AGAIN, it goes without saying this council only know how to spend taxpayers’ money on more trips, which will never be of any use to us whatsover.

 They are going to spend £4,500 on a party of two people to discuss long-term economic development (which will take in one hour of speaking time but will last two days). The council are saying it will help Sunderland’s international profile. Who is kidding who? I forgot, it’s the Labour Party. They are good at spending. Just look at the last Labour goverment, how much they spent and what then happened.

 Since the Second World War Labour have never been able to understand austerity measures. They don’t know what to do. Look at all the money they received for up-grading parks in the area – over £800,000 and where has the money gone? If it was not for the Echo finding this out, we the taxpayers would never know what is happening in our council chambers. Where is the transparency from our council?

 I know by the time this letter is posted the ruling cabinet will have authorised this trip. It just goes to show you this council have got no idea on spending less in times of need. They are good at spending money but not saving money. The problem, in my opinion, is there is no democracy within the council as Labour are the ruling party. If ever there was time for change, that time has come because it is time for the people of Sunderland to stand up and make the change for the better or we will never get what we deserve.

 Look what has happened since Martin O’Neill took over at SAFC. It goes to show it can be done at the next local elections. The time for change is now, so come on.

George Gibson, Sunderland

IS Sunderland councillor Harry Trueman’s £4,500 South Africa trip really worth it?

No it is not!

 That money would have paid a year’s wage for someone on part-time work! It is a disgrace when the story clearly suggests that video call would have done perfectly.

 It’s about time all councils were brought to task for money wasting. I could go in there and save them thousands without cutting jobs within a month.

Trish Adams

THE trip might well be important and could benefit the city, but why send him first class/business class? Why can he not travel in normal-class seats on the plane which still have more than average leg room on a long-haul flight?

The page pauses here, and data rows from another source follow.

(** X10. On such a block, when the shared prefix of every entry can be
    read where the previous entry stores its key, [Key()] on each cursor of
    the loop from [begin()] to [end()] is the full key of its entry. *)
Theorem iteration_reports_full_keys :
  ∀ (b : Block) (es : list entry) (ks : list (list Z)),
    data_end_ b ≤ Z.of_nat (length (data_ b)) → data_end_ b < 2 ^ 32 →
    decode_entries (block_fuel b) (data_ b) 0 (data_end_ b) = Ok es →
    Forall (λ e, e_key e < data_end_ b) es →
    full_keys (data_ b) [] es = Ok ks →
    in_place b None [] es ks →
    entries b = Ok (zip ks (entry_value b <$> es)).
Proof.
  intros b es ks Hend H32 Hdec Hne Hfk Hip.
  pose proof (decode_entries_layout b _ 0 es ltac:(lia) Hend Hdec) as Hlay.
  unfold entries. destruct es as [|e es].
  - simpl in Hlay, Hfk. injection Hfk as <-. unfold begin.
    replace (ConstIterator b 0 0) with (end_ b)
      by (unfold end_; by rewrite <- Hlay).
    rewrite end_cursor, bind_Ok. unfold block_fuel. cbn [entries_from].
    rewrite end_cursor, bind_Ok. unfold equal. cbn [buf_ buf_len_].
    by rewrite !bool_decide_eq_true_2.
  - destruct (begin_layout b Hend H32 e es Hlay) as (it & -> & Hsc & Hk).
    rewrite bind_Ok. pose proof Hlay as (Hoff & _). rewrite <- Hoff in Hlay.
    apply (entries_from_layout b Hend H32 es ks e it None []); try done.
    pose proof (layout_length b _ _ Hlay) as Hlen. simpl in Hlen.
    destruct Hlay as (_ & ? & _). unfold block_fuel. lia.
Qed.

Lemma iteration_reports_full_keys_witness :
  entries block_4 =
    Ok (zip [[97]; [97; 98]; [98]; [98; 99]]
          (entry_value block_4 <$>
             [mkEntry 0 0 1 0 3; mkEntry 4 1 1 0 7; mkEntry 8 0 1 0 11;
              mkEntry 12 1 1 0 15])).
Proof.
  apply (iteration_reports_full_keys block_4).
  - vm_compute. discriminate.
  - reflexivity.
  - reflexivity.
  - repeat constructor.
  - reflexivity.
  - vm_compute. repeat split; reflexivity.
Defined.

(** X11. Cursors are compared by where they stand, and a cursor stands
    where the stored key bytes of its entry start: a last entry that stores
    no key byte and no value byte is taken for the end of the block, and the
    loop from [begin()] to [end()] visits the entries before it only. *)
Theorem empty_last_entry_is_not_visited :
  ∀ (b : Block) (es : list entry) (e : entry),
    data_end_ b ≤ Z.of_nat (length (data_ b)) → data_end_ b < 2 ^ 32 →
    decode_entries (block_fuel b) (data_ b) 0 (data_end_ b) = Ok (es ++ [e]) →
    Forall (λ e, e_key e < data_end_ b) es →
    e_unshared e = 0 → e_vlen e = 0 →
    values b = Ok (entry_value b <$> es).
Proof.
  intros b es e Hend H32 Hdec Hne Hun Hvl.
  pose proof (decode_entries_layout b _ 0 _ ltac:(lia) Hend Hdec) as Hlay.
  rewrite (values_layout b Hend H32 _ Hlay).
  rewrite visible_but_last; [done|done|].
  apply layout_last in Hlay. lia.
Qed.

Lemma empty_last_entry_is_not_visited_witness :
  let b := mkBlock [0; 0; 0;  0; 0; 0; 0;  1; 0; 0; 0] 11 1 3 in
  Block_new [0; 0; 0;  0; 0; 0; 0;  1; 0; 0; 0] = Ok b ∧
  decode_entries (block_fuel b) (data_ b) 0 (data_end_ b)
    = Ok [mkEntry 0 0 0 0 3] ∧
  values b = Ok [].
Proof.
  intros b. split; [reflexivity|]. split; [reflexivity|].
  apply (empty_last_entry_is_not_visited b [] (mkEntry 0 0 0 0 3)).
  - vm_compute. discriminate.
  - reflexivity.
  - reflexivity.
  - constructor.
  - reflexivity.
  - reflexivity.
Defined.

(** *** The trailer *)

Lemma byte_at_byte (mem : list Z) (p : Z) :
  Forall (λ c, 0 ≤ c < 256) mem → 0 ≤ p < Z.of_nat (length mem) →
  ∃ c, byte_at mem p = Ok c ∧ 0 ≤ c < 256.
Proof.
  intros Hb Hp. unfold byte_at. rewrite decide_True by lia.
  destruct (lookup_lt_is_Some_2 mem (Z.to_nat p)) as [c Hc]; [lia|].
  rewrite Hc. exists c. split; [done|].
  rewrite Forall_forall in Hb. apply Hb. by eapply list_elem_of_lookup_2.
Qed.

Lemma ReadNum32_byte (mem : list Z) (p : Z) :
  Forall (λ c, 0 ≤ c < 256) mem → 0 ≤ p → p + 4 ≤ Z.of_nat (length mem) →
  ∃ r, ReadNum32 mem p = Ok r ∧ 0 ≤ r < 2 ^ 32.
Proof.
  intros Hb Hp Hl. unfold ReadNum32.
  destruct (byte_at_byte mem p Hb) as (c0 & -> & ?); [lia|].
  destruct (byte_at_byte mem (p + 1) Hb) as (c1 & -> & ?); [lia|].
  destruct (byte_at_byte mem (p + 2) Hb) as (c2 & -> & ?); [lia|].
  destruct (byte_at_byte mem (p + 3) Hb) as (c3 & -> & ?); [lia|].
  rewrite !bind_Ok. eexists. split; [done|].
  change (2 ^ 32) with 4294967296. lia.
Qed.

(** What the constructor does, by the size of the content. *)
Lemma Block_new_cases :
  ∀ content : list Z,
    Forall (λ c, 0 ≤ c < 256) content →
    let size := Z.of_nat (length content) in
    (size < 4 → Block_new content = Err Undefined) ∧
    (4 ≤ size →
       ∃ n, ReadNum32 content (size - 4) = Ok n ∧ 0 ≤ n < 2 ^ 32 ∧
         (n < 2 ^ 30 - 1 →
            Block_new content =
              if decide (4 * (n + 1) ≤ size)
              then Ok (mkBlock content size n (size - 4 * (n + 1)))
              else Err AssertFail)).
Proof.
  intros content Hb size. split.
  - intros Hlt. unfold Block_new, ReadNum32. fold size.
    assert (byte_at content (size - 4) = Err Undefined) as ->; [|done].
    unfold byte_at. by rewrite decide_False by lia.
  - intros Hge.
    destruct (ReadNum32_byte content (size - 4) Hb) as (n & Hn & Hn32);
      [lia|unfold size; lia|].
    exists n. split; [done|]. split; [done|]. intros Hsmall.
    unfold Block_new. fold size. rewrite Hn, bind_Ok.
    unfold uint32. rewrite Z.mod_small by lia.
    destruct (decide (4 * (n + 1) ≤ size)).
    + by rewrite bool_decide_eq_true_2.
    + by rewrite bool_decide_eq_false_2.
Qed.

(** X12. The constructor reads the restart count from the last four bytes
    before it checks anything: on fewer than four bytes the read is outside
    the content. On four bytes or more, with a count below [2 ^ 30 - 1], it
    asserts that the count and so many offsets fit in the content, and the
    entries end where the offsets start. *)
Theorem Block_new_checks_trailer :
  ∀ content : list Z,
    Forall (λ c, 0 ≤ c < 256) content →
    let size := Z.of_nat (length content) in
    (size < 4 → Block_new content = Err Undefined) ∧
    (4 ≤ size →
       ∃ n, ReadNum32 content (size - 4) = Ok n ∧ 0 ≤ n < 2 ^ 32 ∧
         (n < 2 ^ 30 - 1 →
            Block_new content =
              if decide (4 * (n + 1) ≤ size)
              then Ok (mkBlock content size n (size - 4 * (n + 1)))
              else Err AssertFail)).
Proof. exact Block_new_cases. Qed.

Lemma Block_new_checks_trailer_witness :
  Block_new [0; 1; 0; 98; 0; 0; 0; 0; 1; 0; 0; 0]
    = Ok (mkBlock [0; 1; 0; 98; 0; 0; 0; 0; 1; 0; 0; 0] 12 1 4) ∧
  Block_new [1; 0; 0] = Err Undefined.
Proof.
  split.
  - destruct (Block_new_checks_trailer [0; 1; 0; 98; 0; 0; 0; 0; 1; 0; 0; 0])
      as [_ H].
    + repeat constructor; lia.
    + destruct H as (n & Hn & _ & H); [simpl; lia|].
      vm_compute in Hn. injection Hn as <-. apply H. lia.
  - apply (Block_new_checks_trailer [1; 0; 0]).
    + repeat constructor; lia.
    + simpl. lia.
Defined.

(** X13. On a block that the constructor accepted, with byte contents and
    a restart count below [2 ^ 30 - 1], so that [4 * (num_restart_ + 1)]
    does not wrap in 32 bits, and for an index from 0 to [2 ^ 31 - 1]:
    [restartPoint] fails its first assertion on an index above
    [num_restart_]; on any other it reads inside the restart array and
    returns an offset within the entries, or fails its second assertion.
    Its first assertion lets the index [num_restart_] through, one past the
    last restart point, and what it reads then is the restart count. *)
Theorem restartPoint_reads_inside_trailer :
  ∀ (content : list Z) (b : Block) (i : Z),
    Forall (λ c, 0 ≤ c < 256) content →
    Block_new content = Ok b → num_restart_ b < 2 ^ 30 - 1 →
    0 ≤ i < 2 ^ 31 →
    (num_restart_ b < i → restartPoint b i = Err AssertFail) ∧
    (i ≤ num_restart_ b →
       restartPoint b i = Err AssertFail ∨
       ∃ r, restartPoint b i = Ok r ∧ 0 ≤ r ≤ data_end_ b ∧
         ReadNum32 content
           (Z.of_nat (length content) - 4 * (num_restart_ b - i + 1)) = Ok r) ∧
    (i = num_restart_ b →
       restartPoint b i =
         if decide (num_restart_ b ≤ data_end_ b) then Ok (num_restart_ b)
         else Err AssertFail).
Proof.
  intros content b i Hb Hnew Hsmall Hi.
  set (size := Z.of_nat (length content)) in *.
  assert (4 ≤ size) as Hsize.
  { destruct (decide (4 ≤ size)); [done|].
    destruct (Block_new_cases content Hb) as [H _].
    fold size in H. rewrite H in Hnew by lia. done. }
  destruct (Block_new_cases content Hb) as [_ H].
  destruct (H Hsize) as (n & Hn & Hn32 & Hblk). fold size in Hn, Hblk.
  assert (num_restart_ b = n) as Hnb.
  { unfold Block_new in Hnew. fold size in Hnew. rewrite Hn, bind_Ok in Hnew.
    destruct (assert _) as [[]|]; [|done]. rewrite bind_Ok in Hnew.
    by injection Hnew as <-. }
  rewrite Hnb in Hsmall. rewrite Hblk in Hnew by done.
  destruct (decide (4 * (n + 1) ≤ size)) as [Hfit|]; [|done].
  injection Hnew as <-. cbn [num_restart_ data_end_ data_ size_].
  unfold restartPoint. cbn [num_restart_ data_end_ data_ size_].
  unfold uint32. rewrite (Z.mod_small i) by lia. split; [|split].
  - intros Hgt. by rewrite bool_decide_eq_false_2 by lia.
  - intros Hle. rewrite bool_decide_eq_true_2 by lia. cbn [assert].
    rewrite bind_Ok. rewrite Z.mod_small by lia.
    destruct (ReadNum32_byte content (size - 4 * (n - i + 1)) Hb)
      as (r & Hr & Hr32); [lia|unfold size; lia|].
    rewrite Hr, bind_Ok.
    destruct (decide (r ≤ size - 4 * (n + 1))).
    + right. exists r. rewrite bool_decide_eq_true_2 by done.
      split; [done|]. split; [lia|done].
    + left. by rewrite bool_decide_eq_false_2.
  - intros ->. rewrite bool_decide_eq_true_2 by lia. cbn [assert].
    rewrite bind_Ok. rewrite Z.mod_small by lia.
    replace (size - 4 * (n - n + 1)) with (size - 4) by lia.
    rewrite Hn, bind_Ok.
    destruct (decide (n ≤ size - 4 * (n + 1))).
    + by rewrite bool_decide_eq_true_2.
    + by rewrite bool_decide_eq_false_2.
Qed.

Lemma restartPoint_reads_inside_trailer_witness :
  restartPoint block_6 1 = Ok 16 ∧ restartPoint block_6 2 = Ok 2 ∧
  restartPoint block_6 3 = Err AssertFail.
Proof.
  pose proof (λ i, restartPoint_reads_inside_trailer (data_ block_6) block_6 i
                     ltac:(repeat constructor; lia) block_6_new
                     ltac:(simpl; lia)) as H.
  split; [|split].
  - destruct (H 1 ltac:(lia)) as (_ & H1 & _).
    destruct (H1 ltac:(simpl; lia)) as [He|(r & Hr & _ & Hrd)].
    + vm_compute in He. discriminate.
    + vm_compute in Hrd. injection Hrd as <-. exact Hr.
  - destruct (H 2 ltac:(lia)) as (_ & _ & H2). exact (H2 eq_refl).
  - destruct (H 3 ltac:(lia)) as (H3 & _). apply H3. simpl. lia.
Defined.

(** The bound on the restart count is needed. With a count of [2 ^ 30 - 1]
    the product [4 * (num_restart_ + 1)] wraps to 0: the constructor
    accepts the four bytes of the count alone, and [restartPoint(0)] reads
    the four bytes after them. *)
Lemma restartPoint_wrapped_count :
  Block_new [255; 255; 255; 63]
    = Ok (mkBlock [255; 255; 255; 63] 4 (2 ^ 30 - 1) 4) ∧
  restartPoint (mkBlock [255; 255; 255; 63] 4 (2 ^ 30 - 1) 4) 0
    = Err Undefined.
Proof. split; reflexivity. Qed.

(** *** Searching where there is nothing to decode *)

(** A call that does not return: an exception leaves it, an assertion
    fails, or it reads outside the block. *)
Definition fails {A} (r : res A) : Prop :=
  r = Err Thrown ∨ r = Err AssertFail ∨ r = Err Undefined.

Lemma restartPoint_cases (b : Block) (id : Z) :
  (∃ r, restartPoint b id = Ok r ∧ r ≤ data_end_ b) ∨
  restartPoint b id = Err AssertFail ∨ restartPoint b id = Err Undefined.
Proof.
  unfold restartPoint.
  destruct (bool_decide (uint32 id ≤ num_restart_ b)); cbn [assert];
    [rewrite bind_Ok|by right; left].
  assert (∀ p, (∃ r, ReadNum32 (data_ b) p = Ok r) ∨
               ReadNum32 (data_ b) p = Err Undefined) as Hrd.
  { intros p. unfold ReadNum32.
    assert (∀ q, (∃ c, byte_at (data_ b) q = Ok c) ∨
                 byte_at (data_ b) q = Err Undefined) as Hby.
    { intros q. unfold byte_at. destruct (decide (0 ≤ q)); [|by right].
      destruct (data_ b !! Z.to_nat q); [left; eauto|by right]. }
    destruct (Hby p) as [[c0 ->]| ->]; [rewrite bind_Ok|by right].
    destruct (Hby (p + 1)) as [[c1 ->]| ->]; [rewrite bind_Ok|by right].
    destruct (Hby (p + 2)) as [[c2 ->]| ->]; [rewrite bind_Ok|by right].
    destruct (Hby (p + 3)) as [[c3 ->]| ->]; [rewrite bind_Ok|by right].
    left. eauto. }
  destruct (Hrd (size_ b - uint32 (4 * (num_restart_ b - id + 1))))
    as [[r ->]| ->]; [rewrite bind_Ok|by right; right].
  destruct (bool_decide (r ≤ data_end_ b)) eqn:E; cbn [assert].
  - left. exists r. split; [done|]. by apply bool_decide_eq_true in E.
  - right. by left.
Qed.

(** Without entries there is no restart key to read. *)
Lemma keyAtRestartPoint_no_entries (b : Block) (id : Z) :
  data_end_ b = 0 → fails (keyAtRestartPoint b id).
Proof.
  intros Hz. unfold keyAtRestartPoint, fails.
  destruct (restartPoint_cases b id) as [(r & -> & Hr)|[-> | ->]];
    [|by right; left|by right; right].
  rewrite bind_Ok. cbn zeta. unfold GetVar32. cbn [RawData Len GetVar32_loop].
  rewrite Hz. destruct (decide (0 - r ≤ 0)); [by left|].
  assert (byte_at (data_ b) r = Err Undefined) as ->.
  { unfold byte_at. by rewrite decide_False by lia. }
  by right; right.
Qed.

Lemma keyAtRestartPoint_thrown (b : Block) (id : Z) :
  data_end_ b = 0 → restartPoint b id = Ok 0 →
  keyAtRestartPoint b id = Err Thrown.
Proof.
  intros Hz Hr. unfold keyAtRestartPoint. rewrite Hr, bind_Ok. cbn zeta.
  unfold GetVar32. cbn [RawData Len GetVar32_loop]. rewrite Hz.
  by rewrite decide_True by lia.
Qed.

 I have no doubt that the hotel will also be five-star? Is this really necessary for a two-day trip? Surely a lesser four-star hotel would do and would greatly reduce the cost of this trip.

Rob McHenry

WHAT have they ever done for us? as the Echo Leader asks. Probably nothing. But they do share some things with our council. They both sure know how to waste money. And we can copy their “Beware of the Hippo” sign with one next to the horned bridge which will waste £30million of council taxpayers’ resources. Our sign could read “Beware of the White Elephant”.

Sheila Ellis

HE must be flying business class for that price. Disgrace. Why can he not fly economy? He’s not royalty. While they stop meals on wheels they could Skype this meeting in South Africa for one hour. Disgraceful waste of taxpayers’ money.

Gary Hutcheon

JUST a ratepayer-funded jaunt. Utterly pointless. Resign.